This particular hide-out met with an abrupt end when the British bombed it and buried the remains of the 114 Mau Mau based there in the debris. How could the British have identified this location in this vast land? There begins the real story.

The Mau Mau were not defeated by the British. Fighting on foreign lands against an agile force which had minimal supply needs and indiscriminate standards of warfare, the British did not stand a snowball's chance in hell. Even the Masai askari that the British were able to hire as mercenaries were on unfamiliar territory and could match the Mau Mau in ferocity but not in mastery of the land. However, the Mau Mau were so fierce even amongst the loyalty they demanded from their own people (the first high profile killing by the Mau Mau was of a Kikuyu police official) that they began to alienate other Kikuyu who joined the Home Guard, a British sponsored security force. More and more, the Home Guard became constituted of disaffected Mau Mau who would expose their former crews' location, tactics, supply chains, and identities. Eventually the threat of retribution by the Mau Mau became hollow, and people could cross them with impunity, and the Mau Mau were squashed by the British and the Home Guard.

The damage, however, was already done, and the wound to the British colony festered and would not heal. The myth that the vast majority of Kenyans preferred their British masters was dispelled and a decade after the genesis of the Mau Mau's campaign, Kenya was granted its independence.

But the story doesn't end here. For although the titular head of the new Kenyan state, Jomo Kenyatta, had been jailed in isolation for years as a Mau Mau organizer, many others in the power structure came right out of the Home Guard. In fact, what happened was unlike anything I've heard of in any other country. In most instances, the winners appoint their leaders the historical heroes. History is written by the victors and all that. But who were the victors here - the Mau Mau, without whom the British might still rule these lands, or the Home Guard, who effectively slaughtered the Mau Mau by betraying them to the British?
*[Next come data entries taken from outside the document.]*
Lemma scripted_clocked : WellClocked scripted clock.
Proof.
  constructor.
  - intros w. exists (clock w), w. cbn. repeat split; lra.
  - intros secs w Hsecs. eexists. cbn.
    destruct (secs <? 0) eqn:Hneg; [apply Z.ltb_lt in Hneg; lia|].
    split; [reflexivity|]. cbn. lra.
  - intros T c w.
    assert (forall q : answer T * Script,
              (clock w <= clock (snd (match replies w with
                                      | [] => (Raises, w)
                                      | r :: rest => (reply_to c r, mkScript (clock w) rest)
                                      end)))%Q) as Hpop
      by (intros _; destruct (replies w); cbn; lra).
    destruct c; cbn; try apply (Hpop (Raises, w)); try lra.
    destruct (secs <? 0) eqn:Hneg; cbn; [lra|].
    apply Z.ltb_ge in Hneg. rewrite Zle_Qle in Hneg.
    change (inject_Z 0) with 0%Q in Hneg. lra.
Qed.

Lemma passes_bound (max_attempts : Z) (n : nat) :
  0 <= max_attempts ->
  (passes max_attempts (map (fun i => (0 + Z.of_nat i)%Z) (seq 0 n))
   <= Nat.min n (Z.to_nat max_attempts))%nat.
Proof.
  intros Hmax. unfold passes. induction n as [|n IH]; [cbn; lia|].
  rewrite seq_S, map_app, List.filter_app, length_app. cbn [map List.filter plus].
  destruct (0 + Z.of_nat n <? max_attempts) eqn:Hlt; cbn [length].
  - apply Z.ltb_lt in Hlt. lia.
  - lia.
Qed.

Lemma counts_from_bound (max_attempts : Z) (h : list Z) :
  counts_from 0 h -> (length h <= S (Z.to_nat max_attempts))%nat ->
  0 <= max_attempts ->
  Forall (fun a => 0 <= a <= max_attempts) h.
Proof.
  intros Hcnt Hlen Hmax. rewrite Hcnt. apply Forall_forall. intros a Ha.
  apply list_elem_of_In, in_map_iff in Ha. destruct Ha as (i & <- & Hi).
  apply in_seq in Hi. lia.
Qed.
 Instead of a straightforward answer to this question, those in power played a sly double game. The Home Guard and their ilk maintained all the control and wealth, but passed on all the glory to the Mau Mau heroes. So today there are statues, universities and streets named for Kimathi (a homicidal loon by most accounts), but those who stood in solidarity with Kimathi are impoverished and underserved to this day, while those who turned him in are living quite well, praising him at every opportunity. In fact, the Mau Mau's illegal status was recently revoked, and the new Constitution even transforms the previous national holiday from Kenyatta Day to Mashujaa Day - literally Heroes Day - which celebrates the Mau Mau warriors. On this day, the Mau Mau and their descendants are paraded around and feted, only to be returned to their fetid environments as soon as the fireworks dim. Whether this historical deception will pass without redress is a fascinating topic for a Kenyan PhD sociology thesis at some point in the future, but it's known by everyday Kenyans, who seem to adopt the same attitude that has baffled me all this time - the past is past, focus on the future.

I ended the morning with a leisurely row in a small boat around a natural lake in the shadow of Mount Kenya, and then headed back to Nyeri to take up our project again... no rest for the weary.
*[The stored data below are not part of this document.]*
(** * anomalib: MVTec dataset indexing and callback assembly

    A shallow embedding of
    - [anomalib/data/mvtec.py]: [split_normal_images_in_train_set],
      [make_mvtec_dataset] and [_MvtecDataset.__getitem__];
    - [anomalib/utils/callbacks/__init__.py]: [get_callbacks] and
      [add_visualizer_callback];
    together with the properties the specification states about them. *)

From Stdlib Require Import ZArith String Ascii List Bool Lia Permutation.
From Stdlib Require Import DecimalString Sorted.
From Stdlib Require Import Floats.SpecFloat.
Import ListNotations.
Open Scope string_scope.
Set Warnings "-register-all".

(* ===================================================================== *)
(** * Python exceptions and the state-and-exception monad                 *)
(* ===================================================================== *)

(** The exception classes the two modules can raise, each with its message. *)
Inductive exn : Type :=
| RuntimeError (msg : string)
| ValueError (msg : string)
| OverflowError (msg : string)
| NotImplementedError (msg : string)
| AttributeError (msg : string)
| TypeError (msg : string)
| KeyError (msg : string)
| AssertionError (msg : string)
| MissingMandatoryValue (msg : string)
| MisconfigurationException (msg : string).

Inductive result (A : Type) : Type :=
| Ok (a : A)
| Raise (e : exn).
Arguments Ok {A} a.
Arguments Raise {A} e.

(** A computation over a mutable store [S] that may raise.  The store
    survives an exception: what was written before the [raise] stays
    written, as for a Python object mutated in place. *)
Definition M (S A : Type) : Type := S -> result A * S.

Definition ret {S A} (a : A) : M S A := fun s => (Ok a, s).
Definition raise {S A} (e : exn) : M S A := fun s => (Raise e, s).
Definition bind {S A B} (m : M S A) (k : A -> M S B) : M S B :=
  fun s => match m s with
           | (Ok a, s') => k a s'
           | (Raise e, s') => (Raise e, s')
           end.
Definition get {S} : M S S := fun s => (Ok s, s).
Definition put {S} (s : S) : M S unit := fun _ => (Ok tt, s).
Definition lift {S A} (r : result A) : M S A := fun s => (r, s).

Declare Scope py_scope.
Delimit Scope py_scope with py.
Notation "x <- m ;; k" := (bind m (fun x => k))
  (at level 61, m at next level, right associativity) : py_scope.
Notation "m ;;; k" := (bind m (fun _ => k))
  (at level 61, right associativity) : py_scope.
(** * Polymer invoice-batch relayer: a shallow embedding of
      [config/chains.js] and [scripts/relayerV2.js]

    The relayer is a single-threaded, event-loop program.  Every [async]
    function is embedded as the sequence of its synchronous segments (the
    code between two [await]s); a segment is a total function on the state
    it touches, and the event loop is a step function that runs one
    segment at a time.  What the outside world answers (environment
    variables, RPC nodes, the proof service, target-chain transactions) is
    an explicit argument of the segment that consumes the answer.  Calls
    to the outside and the console lines that report a skip, an error or
    the results are recorded as events; the other console lines are left
    out.  Numbers are integers that JavaScript prints in decimal. *)

From stdpp Require Import gmap strings list fin_maps pretty.
From Stdlib Require Import ZArith Lia Ascii.
From Stdlib Require Strings.Byte.

Open Scope string_scope.
Open Scope list_scope.
Open Scope Z_scope.

(** ** JavaScript values the program handles *)

(** A thrown [Error]: only its [message] is ever read. *)
Record Error := mkError { message : string }.

Global Instance Error_eq_dec : EqDecision Error.
Proof. solve_decision. Defined.

(** The outcome of a call that may throw (or of a promise that may
    reject). *)
Inductive Outcome (A : Type) :=
| Returns (a : A)
| Throws (e : Error).
Arguments Returns {A} a.
Arguments Throws {A} e.

(** [process.env]: a variable is either unset ([undefined]) or a string. *)
Abbreviation Env := (gmap string string).

(** JavaScript truthiness of [string | undefined]: [undefined] and the
    empty string are falsy. *)
Definition truthy (v : option string) : bool :=
  match v with
  | Some s => negb (String.eqb s "")
  | None => false
  end.

(** A value interpolated in a template literal. *)
Definition tpl (v : option string) : string := default "undefined" v.

(** [String.prototype.split] with a one-character separator. *)
Fixpoint split_go (sep : ascii) (cur : string) (s : string) : list string :=
  match s with
  | EmptyString => [String.rev cur]
  | String c s' =>
      if Ascii.eqb c sep then String.rev cur :: split_go sep "" s'
      else split_go sep (String c cur) s'
  end.
Definition split (sep : ascii) (s : string) : list string := split_go sep "" s.

(** [s.includes(sub)], as a proposition. *)
Definition includes (s sub : string) : Prop :=
  ∃ pre post, s = pre +:+ sub +:+ post.

(** ** config/chains.js *)

Module Config.

(** One entry of the [CHAINS] table.  The five entries that carry no
    [envPrefix], [rpc] or [proverAddress] property have [None] there. *)
Record Chain := mkChain {
  name : string;
  chainId : Z;
  envPrefix : option string;
  invoiceBatcherAddress : option string;
  rpc : option string;
  proverAddress : option string
}.

Global Instance Chain_eq_dec : EqDecision Chain.
Proof. solve_decision. Defined.

Definition CHAINS_entries (env : Env) : list (string * Chain) :=
  [ ("optimism-sepolia",
     mkChain "Optimism Sepolia" 11155420 (Some "OPTIMISM_SEPOLIA")
       (env !! "OPTIMISM_SEPOLIA_INVOICE_BATCHER_ADDRESS")
       (env !! "OPTIMISM_SEPOLIA_RPC")
       (env !! "POLYMER_PROVER_OPTIMISM_TESTNET_CONTRACT_ADDRESS"));
    ("arbitrum-sepolia",
     mkChain "Arbitrum Sepolia" 421614 (Some "ARBITRUM_SEPOLIA")
       (env !! "ARBITRUM_SEPOLIA_INVOICE_BATCHER_ADDRESS")
       (env !! "ARBITRUM_SEPOLIA_RPC")
       (env !! "POLYMER_PROVER_ARBITRUM_TESTNET_CONTRACT_ADDRESS"));
    ("base-sepolia",
     mkChain "Base Sepolia" 84532 (Some "BASE_SEPOLIA")
       (env !! "BASE_SEPOLIA_INVOICE_BATCHER_ADDRESS")
       (env !! "BASE_SEPOLIA_RPC")
       (env !! "POLYMER_PROVER_BASE_TESTNET_CONTRACT_ADDRESS"));
    ("mode-sepolia",
     mkChain "Mode Sepolia" 919 None
       (env !! "MODE_SEPOLIA_INVOICE_BATCHER_ADDRESS") None None);
    ("bob-sepolia",
     mkChain "Bob Sepolia" 808813 None
       (env !! "BOB_SEPOLIA_INVOICE_BATCHER_ADDRESS") None None);
    ("ink-sepolia",
     mkChain "Ink Sepolia" 763373 None
       (env !! "INK_SEPOLIA_INVOICE_BATCHER_ADDRESS") None None);
    ("unichain-sepolia",
     mkChain "UniChain Sepolia" 1301 None
       (env !! "UNICHAIN_SEPOLIA_INVOICE_BATCHER_ADDRESS") None None);
    ("mantle-sepolia",
     mkChain "Mantle Sepolia" 5003 None
       (env !! "MANTLE_SEPOLIA_INVOICE_BATCHER_ADDRESS") None None) ].

(** The [CHAINS] object.  A key inherited from [Object.prototype] reads a
    value without [rpc], which [getEnabledChains] filters out exactly as
    it does a missing key. *)
Definition CHAINS (env : Env) : gmap string Chain :=
  list_to_map (CHAINS_entries env).

(** [process.env.ACTIVATED_CHAINS?.split(',') || []] *)
Definition activatedChains (env : Env) : list string :=
  match env !! "ACTIVATED_CHAINS" with
  | Some s => split "," s
  | None => []
  end.

(** [chain => chain && chain.rpc && chain.proverAddress] *)
Definition enabled (oc : option Chain) : bool :=
  match oc with
  | Some c => truthy (rpc c) && truthy (proverAddress c)
  | None => false
  end.

Definition getEnabledChains (env : Env) : list Chain :=
  omap id (List.filter enabled ((λ chainKey, CHAINS env !! chainKey) <$> activatedChains env)).

End Config.
Export Config.

(** ** Records shared by the listener and the relayer *)

(** The fields of [event.log] that the handler reads. *)
Module Log.
Record t := mk {
  blockHash : string;
  transactionHash : string;
  index : Z;
  blockNumber : Z
}.
End Log.

(** A transaction receipt: its position in the block and, for every log,
    the list of its topics. *)
Module Receipt.
Record t := mk {
  index : Z;
  logs : list (list string)
}.
End Receipt.

(** [eventData], the record a listener hands to its callback.
    [positionInBlock] is assigned after the receipt lookup. *)
Module EventData.
Record t := mk {
  chain : Chain;
  sender : string;
  invoices : list string;
  blockNumber : Z;
  transactionHash : string;
  logIndex : Z;
  positionInBlock : option Z
}.
Definition set_positionInBlock (ed : t) (p : Z) : t :=
  mk (chain ed) (sender ed) (invoices ed) (blockNumber ed)
     (transactionHash ed) (logIndex ed) (Some p).
End EventData.

(** Reading property [prop] of [null] or [undefined]. *)
Definition TypeError (value prop : string) : Error :=
  mkError ("Cannot read properties of " +:+ value +:+ " (reading '" +:+ prop +:+ "')").

(** ** class ChainListener *)

Module ChainListener.

(** The object's fields.  [provider] and [contract] are ethers objects:
    of the contract the model keeps its [target] address and the number of
    handlers registered on it for "InvoiceBatch". *)
Record t := mk {
  chain : Chain;
  contract : string;
  handlers : nat;
  isListening : bool;
  processedEvents : gset string
}.

Definition rpcEnvKey (chain : Chain) : string :=
  tpl (envPrefix chain) +:+ "_RPC".
Definition contractEnvKey (chain : Chain) : string :=
  tpl (envPrefix chain) +:+ "_INVOICEBATCHER_ADDRESS".

(** [constructor(chain, eventCallback)] *)
Definition new (env : Env) (chain : Chain) : Outcome t :=
  let rpc := env !! rpcEnvKey chain in
  if negb (truthy rpc) then
    Throws (mkError ("No RPC found in environment for chain " +:+ name chain
                     +:+ " (" +:+ rpcEnvKey chain +:+ ")"))
  else
    let contractAddress := env !! contractEnvKey chain in
    if negb (truthy contractAddress) then
      Throws (mkError ("No invoice batcher address found in environment for chain "
                       +:+ name chain +:+ " (" +:+ contractEnvKey chain +:+ ")"))
    else
      Returns (mk chain (tpl contractAddress) 0 false ∅).

(** What the listener does to the outside, in program order. *)
Inductive Event :=
| GetBlockNumber
| Subscribed
| RemoveAllListeners
| GetTransactionReceipt (transactionHash : string)
| Callback (eventData : EventData.t)
| LogError (e : Error)
| StartRejected (e : Error)
| StopRejected (e : Error).

(** A suspended [async] call: where it awaits and the locals it holds. *)
Inductive Pending :=
| StartAwaitsBlockNumber
| StopAwaitsRemoval
| HandlerAwaitsReceipt (eventId : string) (eventData : EventData.t)
| HandlerAwaitsCallback (eventId : string) (eventData : EventData.t).

(** What an awaited promise settles with. *)
Inductive Answer :=
| BlockNumber (a : Outcome Z)
| Removed (a : Outcome unit)
| ReceiptFound (a : Outcome (option Receipt.t))
| CallbackDone (a : Outcome unit).

(** The event loop's next job: a fresh call, or the resumption of a
    suspended one. *)
Inductive Input :=
| CallStart
| CallStop
| Emit (sender : string) (invoices : list string) (log : Log.t)
| Resume (tid : nat) (a : Answer).

Record Sys := mkSys {
  self : t;
  pending : gmap nat Pending;
  next : nat;
  trace : list Event
}.

(** [`${event.log.blockHash}-${event.log.transactionHash}-${event.log.index}`] *)
Definition eventId (log : Log.t) : string :=
  Log.blockHash log +:+ "-" +:+ Log.transactionHash log +:+ "-" +:+ pretty (Log.index log).

Definition suspend (s : Sys) (l : t) (p : Pending) (evs : list Event) : Sys :=
  mkSys l (<[next s := p]> (pending s)) (S (next s)) (trace s ++ evs).

Definition finish (s : Sys) (tid : nat) (l : t) (evs : list Event) : Sys :=
  mkSys l (delete tid (pending s)) (next s) (trace s ++ evs).

Definition continue (s : Sys) (tid : nat) (p : Pending) (evs : list Event) : Sys :=
  mkSys (self s) (<[tid := p]> (pending s)) (next s) (trace s ++ evs).

(** [start()] up to [await this.provider.getBlockNumber()]. *)
Definition start_call (s : Sys) : Sys :=
  if isListening (self s) then s
  else suspend s (self s) StartAwaitsBlockNumber [GetBlockNumber].

(** [start()] from the block number on: [this.contract.on(...)] and
    [this.isListening = true]. *)
Definition start_resume (s : Sys) (tid : nat) (a : Outcome Z) : Sys :=
  match a with
  | Throws e => finish s tid (self s) [StartRejected e]
  | Returns latestBlock =>
      let l := self s in
      finish s tid
        (mk (chain l) (contract l) (S (handlers l)) true (processedEvents l))
        [Subscribed]
  end.

(** [stop()] up to [await this.contract.removeAllListeners()]. *)
Definition stop_call (s : Sys) : Sys :=
  if negb (isListening (self s)) then s
  else suspend s (self s) StopAwaitsRemoval [RemoveAllListeners].

(** [stop()] after the removal: [this.isListening = false]. *)
Definition stop_resume (s : Sys) (tid : nat) (a : Outcome unit) : Sys :=
  match a with
  | Throws e => finish s tid (self s) [StopRejected e]
  | Returns _ =>
      let l := self s in
      finish s tid (mk (chain l) (contract l) 0 false (processedEvents l)) []
  end.

(** The "InvoiceBatch" handler up to
    [await event.log.getTransactionReceipt()]. *)
Definition handler_call (s : Sys) (sender : string) (invoices : list string)
    (log : Log.t) : Sys :=
  let eventId := eventId log in
  if decide (eventId ∈ processedEvents (self s)) then s
  else
    let eventData :=
      EventData.mk (chain (self s)) sender invoices (Log.blockNumber log)
        (Log.transactionHash log) (Log.index log) None in
    suspend s (self s) (HandlerAwaitsReceipt eventId eventData)
      [GetTransactionReceipt (Log.transactionHash log)].

(** The handler from the receipt to [await this.eventCallback(eventData)];
    an exception lands in the handler's [catch]. *)
Definition handler_receipt (s : Sys) (tid : nat) (eventId : string)
    (eventData : EventData.t) (a : Outcome (option Receipt.t)) : Sys :=
  match a with
  | Throws e => finish s tid (self s) [LogError e]
  | Returns None => finish s tid (self s) [LogError (TypeError "null" "index")]
  | Returns (Some receipt) =>
      let eventData := EventData.set_positionInBlock eventData (Receipt.index receipt) in
      continue s tid (HandlerAwaitsCallback eventId eventData) [Callback eventData]
  end.

(** The handler after the callback: [this.processedEvents.add(eventId)],
    or the [catch]. *)
Definition handler_done (s : Sys) (tid : nat) (eventId : string)
    (a : Outcome unit) : Sys :=
  match a with
  | Throws e => finish s tid (self s) [LogError e]
  | Returns _ =>
      let l := self s in
      finish s tid
        (mk (chain l) (contract l) (handlers l) (isListening l)
            ({[eventId]} ∪ processedEvents l))
        []
  end.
We returned to the main roads passing through the 6,500 acre ranch of an eccentric German who demands complete silence on his lands, but flies his helicopter back and forth from here to Nairobi.

Back to work...

Saturday, February 26, 2011

All clear

I have no idea if this is even making news in the States, but Mandera is about 1000 km and over a day's travel from where we are in Nyeri, i.e. trouble for Kenya, not trouble for us. Hakuma Matata.

Shabbat Nyeri

With the rest of the group enjoying a Safari in Samburu,  a Shabbat of solitude was in the offing.
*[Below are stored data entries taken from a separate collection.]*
(** * mod-npc-beastmaster: the pet catalogue, the gossip action codes and the
    tracked-pet life cycle of [src/NpcBeastmaster.cpp], embedded in Rocq.

    The embedding is shallow.  C++ [uint32] values are integers of [Z] with
    the wrap-around written where the source does arithmetic on them;
    [std::set] is [gset], [std::unordered_map] and the player's [DataMap] are
    [gmap], [std::vector] is [list].  The handlers of the script run for one
    player at a time: the mutable state a handler can touch is gathered in
    [Sys] and threaded explicitly, what it only reads is in [Env].  A handler
    returns [None] where the C++ dereferences a null pointer.

    Database statements take effect in program order (the asynchronous
    queueing of [CharacterDatabase.Execute] is not modelled), logging is
    left out. *)

From Stdlib Require Import ZArith Lia Ascii String.
From stdpp Require Import gmap strings list fin_maps pretty.

Open Scope Z_scope.

(** ** Machine integers *)

(** Arithmetic on [uint32] is modulo [2^32]. *)
Definition wrap32 (x : Z) : Z := x mod 2 ^ 32.

(** Conversion of an unsigned value to a 32-bit [int]. *)
Definition to_int (x : Z) : Z :=
  let y := x mod 2 ^ 32 in if y <? 2 ^ 31 then y else y - 2 ^ 32.

(** ** Characters and strings ([<cctype>] in the "C" locale) *)

Definition char_code (c : ascii) : Z := Z.of_nat (nat_of_ascii c).

Definition is_upper (c : ascii) : bool := (65 <=? char_code c) && (char_code c <=? 90).
Definition is_lower (c : ascii) : bool := (97 <=? char_code c) && (char_code c <=? 122).

(** The character class [[A-Za-z]]. *)
Definition is_letter (c : ascii) : bool := is_upper c || is_lower c.

(** The character class [[A-Za-z \-']]. *)
Definition is_name_char (c : ascii) : bool :=
  is_letter c || (char_code c =? 32) || (char_code c =? 45) || (char_code c =? 39).

(** [std::isspace]: space, and the controls from tab to carriage return. *)
Definition isspace (c : ascii) : bool :=
  (char_code c =? 32) || ((9 <=? char_code c) && (char_code c <=? 13)).

(** [::tolower] on one character. *)
Definition tolower (c : ascii) : ascii :=
  if is_upper c then ascii_of_nat (nat_of_ascii c + 32) else c.

(** [std::transform(s.begin(), s.end(), s.begin(), ::tolower)]. *)
Fixpoint str_tolower (s : string) : string :=
  match s with
  | EmptyString => EmptyString
  | String c s' => String (tolower c) (str_tolower s')
  end.

(** [hay.find(needle) != std::string::npos]. *)
Fixpoint str_contains (needle hay : string) : bool :=
  String.prefix needle hay ||
  match hay with
  | EmptyString => false
  | String _ hay' => str_contains needle hay'
  end.

(** The last character of a string, [s.back()]. *)
Fixpoint str_back (s : string) : option ascii :=
  match s with
  | EmptyString => None
  | String c EmptyString => Some c
  | String _ s' => str_back s'
  end.

Definition str_front (s : string) : option ascii :=
  match s with
  | EmptyString => None
  | String c _ => Some c
  end.

(** [s.pop_back()]. *)
Fixpoint str_pop_back (s : string) : string :=
  match s with
  | EmptyString => EmptyString
  | String c EmptyString => EmptyString
  | String c s' => String c (str_pop_back s')
  end.

Definition str_length (s : string) : Z := Z.of_nat (String.length s).

(** ** Regular expressions ([std::regex_match] on the whole string)

    A matcher by derivatives; character classes are predicates. *)

Inductive regex : Type :=
  | Void
  | Eps
  | Class (p : ascii -> bool)
  | Cat (r1 r2 : regex)
  | Alt (r1 r2 : regex)
  | Star (r : regex).

Fixpoint nullable (r : regex) : bool :=
  match r with
  | Void => false
  | Eps => true
  | Class _ => false
  | Cat r1 r2 => nullable r1 && nullable r2
  | Alt r1 r2 => nullable r1 || nullable r2
  | Star _ => true
  end.

Fixpoint deriv (c : ascii) (r : regex) : regex :=
  match r with
  | Void => Void
  | Eps => Void
  | Class p => if p c then Eps else Void
  | Cat r1 r2 =>
      if nullable r1 then Alt (Cat (deriv c r1) r2) (deriv c r2)
      else Cat (deriv c r1) r2
  | Alt r1 r2 => Alt (deriv c r1) (deriv c r2)
  | Star r1 => Cat (deriv c r1) (Star r1)
  end.

Fixpoint regex_match (r : regex) (s : string) : bool :=
  match s with
  | EmptyString => nullable r
  | String c s' => regex_match (deriv c r) s'
  end.

(** The language of a regular expression, for the proofs. *)
Inductive Matches : regex -> string -> Prop :=
  | MEps : Matches Eps EmptyString
  | MClass p c : p c = true -> Matches (Class p) (String c EmptyString)
  | MCat r1 r2 s1 s2 :
      Matches r1 s1 -> Matches r2 s2 -> Matches (Cat r1 r2) (s1 +:+ s2)
  | MAltL r1 r2 s : Matches r1 s -> Matches (Alt r1 r2) s
  | MAltR r1 r2 s : Matches r2 s -> Matches (Alt r1 r2) s
  | MStarNil r : Matches (Star r) EmptyString
  | MStarCons r s1 s2 :
      Matches r s1 -> Matches (Star r) s2 -> Matches (Star r) (s1 +:+ s2).

(** ** Host types

    What the script uses of the server's [Player], [Pet], gossip menu and
    [DataMap] classes. *)

Inductive GossipIcon : Type :=
  | GOSSIP_ICON_CHAT
  | GOSSIP_ICON_VENDOR
  | GOSSIP_ICON_TAXI
  | GOSSIP_ICON_TRAINER
  | GOSSIP_ICON_INTERACT_1
  | GOSSIP_ICON_MONEY_BAG
  | GOSSIP_ICON_TALK
  | GOSSIP_ICON_BATTLE.

(** One [AddGossipItemFor] entry; the sender is always [GOSSIP_SENDER_MAIN]. *)
Record GossipItem : Type := mkItem {
  item_icon : GossipIcon;
  item_label : string;
  item_action : Z
}.

(** The values the script stores in [player->CustomData]. *)
Inductive DataValue : Type :=
  | BeastmasterBool (value : bool)
  | BeastmasterUInt32 (value : Z)
  | BeastmasterPetMap (map : gmap Z Z).

Record Pet : Type := mkPet {
  pet_entry : Z;
  pet_name : string;
  pet_created_by : Z;
  pet_happiness : Z
}.

Record Player : Type := mkPlayer {
  guid : Z;                          (* GetGUID(): counter and raw value *)
  player_name : string;
  getClass : Z;
  getRace : Z;
  GetLevel : Z;
  IsExistPet : bool;
  GetPet : option Pet;
  spells : gset Z;                   (* HasSpell *)
  talents : gset Z;                  (* HasTalent(_, GetActiveSpec()) *)
  CustomData : gmap string DataValue;
  PlayerMenu : list GossipItem       (* the gossip menu under construction *)
}.

(** What the player's client and the world observe. *)
Inductive Event : Type :=
  | Whisper (msg : string)
  | SysMessage (msg : string)
  | SendGossipMenu (textId : Z) (items : list GossipItem)
  | CloseGossipMenu
  | PlayDirectSound (sound : Z)
  | SendStablePet
  | SendListInventory.

(** ** The catalogue and the runtime singleton *)

(** [PetInfo] of NpcBeastmaster.h, with the fields the script reads and
    writes. *)
Record PetInfo : Type := mkPetInfo {
  entry : Z;
  name : string;
  family : Z;
  rarity : string;
  icon : GossipIcon
}.

(** [BeastmasterRuntime::Config]. *)
Record Config : Type := mkConfig {
  hunterOnly : bool;
  allowExotic : bool;
  keepPetHappy : bool;
  minLevel : Z;
  maxLevel : Z;
  hunterBeastMasteryRequired : bool;
  trackTamedPets : bool;
  maxTrackedPets : Z;
  allowedRaces : gset Z;
  allowedClasses : gset Z
}.

(** A cached row of the tracked list: entry, custom name, date tamed. *)
Definition TrackedTuple : Type := (Z * string * Z)%type.

Record BeastmasterRuntime : Type := mkRuntime {
  config : Config;
  allPets : list PetInfo;
  normalPets : list PetInfo;
  exoticPets : list PetInfo;
  rarePets : list PetInfo;
  rareExoticPets : list PetInfo;
  rarePetEntries : gset Z;
  rareExoticPetEntries : gset Z;
  allPetsByEntry : gmap Z PetInfo;
  tamedEntriesCache : gmap Z (gset Z);
  trackedPetsCache : gmap Z (list TrackedTuple)
}.

Definition hunterSpells : list Z := [883; 982; 2641; 6991; 48990; 1002; 1462; 6197].

Definition PET_BEASTMASTER_HOWL : Z := 9036.
Definition PET_SPELL_CALL_PET : Z := 883.
Definition PET_SPELL_TAME_BEAST : Z := 13481.
Definition PET_SPELL_BEAST_MASTERY : Z := 53270.
Definition PET_MAX_HAPPINESS : Z := 1048000.

(** [BeastmasterRuntime::Gossip]: page size and action ranges. *)
Module Gossip.
Definition PageSize : Z := 13.
Definition PetsStart : Z := 501.
Definition ExoticStart : Z := 601.
Definition RareStart : Z := 701.
Definition RareExoticStart : Z := 801.
Definition PetEntryOffset : Z := 901.
Definition MainMenu : Z := 50.
Definition RemoveSkills : Z := 80.
Definition GossipHello : Z := 601026.
Definition GossipBrowse : Z := 601027.
Definition TrackedPetsMenu : Z := 1000.
End Gossip.

(** [BeastmasterRuntime::Tracked]. *)
Module Tracked.
Definition MenuBase : Z := 1000.
Definition SummonBase : Z := 2000.
Definition RenameBase : Z := 3000.
Definition DeleteBase : Z := 4000.
Definition PageSize : Z := 10.
End Tracked.

(** Helpers to interpret action codes. *)
Definition IsBrowseNormal (a : Z) : bool :=
  (Gossip.PetsStart <=? a) && (a <? Gossip.ExoticStart).
Definition IsBrowseExotic (a : Z) : bool :=
  (Gossip.ExoticStart <=? a) && (a <? Gossip.RareStart).
Definition IsBrowseRare (a : Z) : bool :=
  (Gossip.RareStart <=? a) && (a <? Gossip.RareExoticStart).
Definition IsBrowseRareExotic (a : Z) : bool :=
  (Gossip.RareExoticStart <=? a) && (a <? Gossip.PetEntryOffset).
Definition IsAdoptAction (a : Z) : bool := Gossip.PetEntryOffset <=? a.
Definition IsTrackedMenu (a : Z) : bool :=
  (Gossip.TrackedPetsMenu <=? a) && (a <? Tracked.SummonBase).
Definition IsTrackedSummon (a : Z) : bool :=
  (Tracked.SummonBase <=? a) && (a <? Tracked.RenameBase).
Definition IsTrackedRename (a : Z) : bool :=
  (Tracked.RenameBase <=? a) && (a <? Tracked.DeleteBase).
Definition IsTrackedDelete (a : Z) : bool :=
  (Tracked.DeleteBase <=? a) && (a <? Tracked.DeleteBase + 1000).

(** ** The environment a handler reads *)

(** Enumerators of the server headers that the script compares against;
    their values are not part of this repository. *)
Record HostEnums : Type := mkHost {
  CLASS_HUNTER : Z;
  GOSSIP_OPTION_VENDOR : Z;
  GOSSIP_OPTION_STABLEPET : Z
}.

(** The options of the configuration file, as [sConfigMgr] returns them;
    the four lists are the sets their parsers produce. *)
Record ConfigFile : Type := mkConfigFile {
  opt_Enable : bool;
  opt_ProfanityFilter : bool;
  opt_HunterOnly : bool;
  opt_AllowExotic : bool;
  opt_KeepPetHappy : bool;
  opt_MinLevel : Z;
  opt_MaxLevel : Z;
  opt_HunterBeastMasteryRequired : bool;
  opt_TrackTamedPets : bool;
  opt_MaxTrackedPets : Z;
  opt_AllowedRaces : gset Z;
  opt_AllowedClasses : gset Z;
  opt_RarePets : gset Z;
  opt_RareExoticPets : gset Z
}.

(** A row of the world table [beastmaster_tames]. *)
Record TameRow : Type := mkTameRow {
  tame_entry : Z;
  tame_name : string;
  tame_family : Z;
  tame_rarity : string
}.

(** A row of the characters table [beastmaster_tamed_pets]. *)
Record TamedRow : Type := mkTamedRow {
  owner_guid : Z;
  tamed_entry : Z;
  tamed_name : string;
  date_tamed : Z
}.

(** The number of rows of the table for one (owner, entry) pair, and the
    uniqueness the table is declared with. *)
Definition count_pair (tbl : list TamedRow) (owner e : Z) : nat :=
  length (filter (fun r => owner_guid r = owner /\ tamed_entry r = e) tbl).

Definition unique_rows (tbl : list TamedRow) : Prop :=
  forall owner e, (count_pair tbl owner e <= 1)%nat.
I set up my little Shabbat corner of my room, and jumped in, lighting candles (something I’m certain I haven’t done in at least 13 years if not longer). Knowing that all of the rooms surrounding me were assigned to my colleagues and therefore empty, I let loose, serenading the unperturbed trees outside my window with a full volume Carlebach Kabbalat Shabbat, something I haven’t really done since my last Friday night at Kesher back in October. About halfway through, I could hear the muezzin from the local mosque behind the treeline and across the highway joining in, something that recalled davening in certain locations in Jerusalem.

Emotionally, it was a mix of the transcendence of davening apart, away, and in complete isolation and longing for the top shelf family time that normally constitutes a Shabbat evening. But having made my solitary bed, I aimed to sleep with gusto, pacing my prayers according to me own whim, lingering on tunes that felt right, and singing every Shabbat zemer published in the Koren siddur. My Shabbat meal constituted of a mini-Kedem grape juice, 2 whole wheat matzot, a tin of tuna fish, a packet of RJ’s Kosher Beef Jerky and an orange – basar v’dagim v’chol matamim – and I was off to bed.

Since all my timepieces are electronic, I can’t tell you what zmanim I observed, but I can tell you precisely when I woke up, as the rooster who has made himself a home just out of view but not out of earshot from our bank of rooms has been quite punctual all week. He has no snooze button, and his repeated crowing is quite impossible to sleep through. I hope to kill that bird.

Praying in the morning was similar to the previous night, although layning the parasha to myself alerted me to how rusty I’ve become, gotta work on that before Rami’s bar mitzvah. Before lunch, I caught myself pausing a second time after “Savri” in Kiddush, which brough a smile to my face - as if I expected one of my avian audience to reply “L’Chaim”.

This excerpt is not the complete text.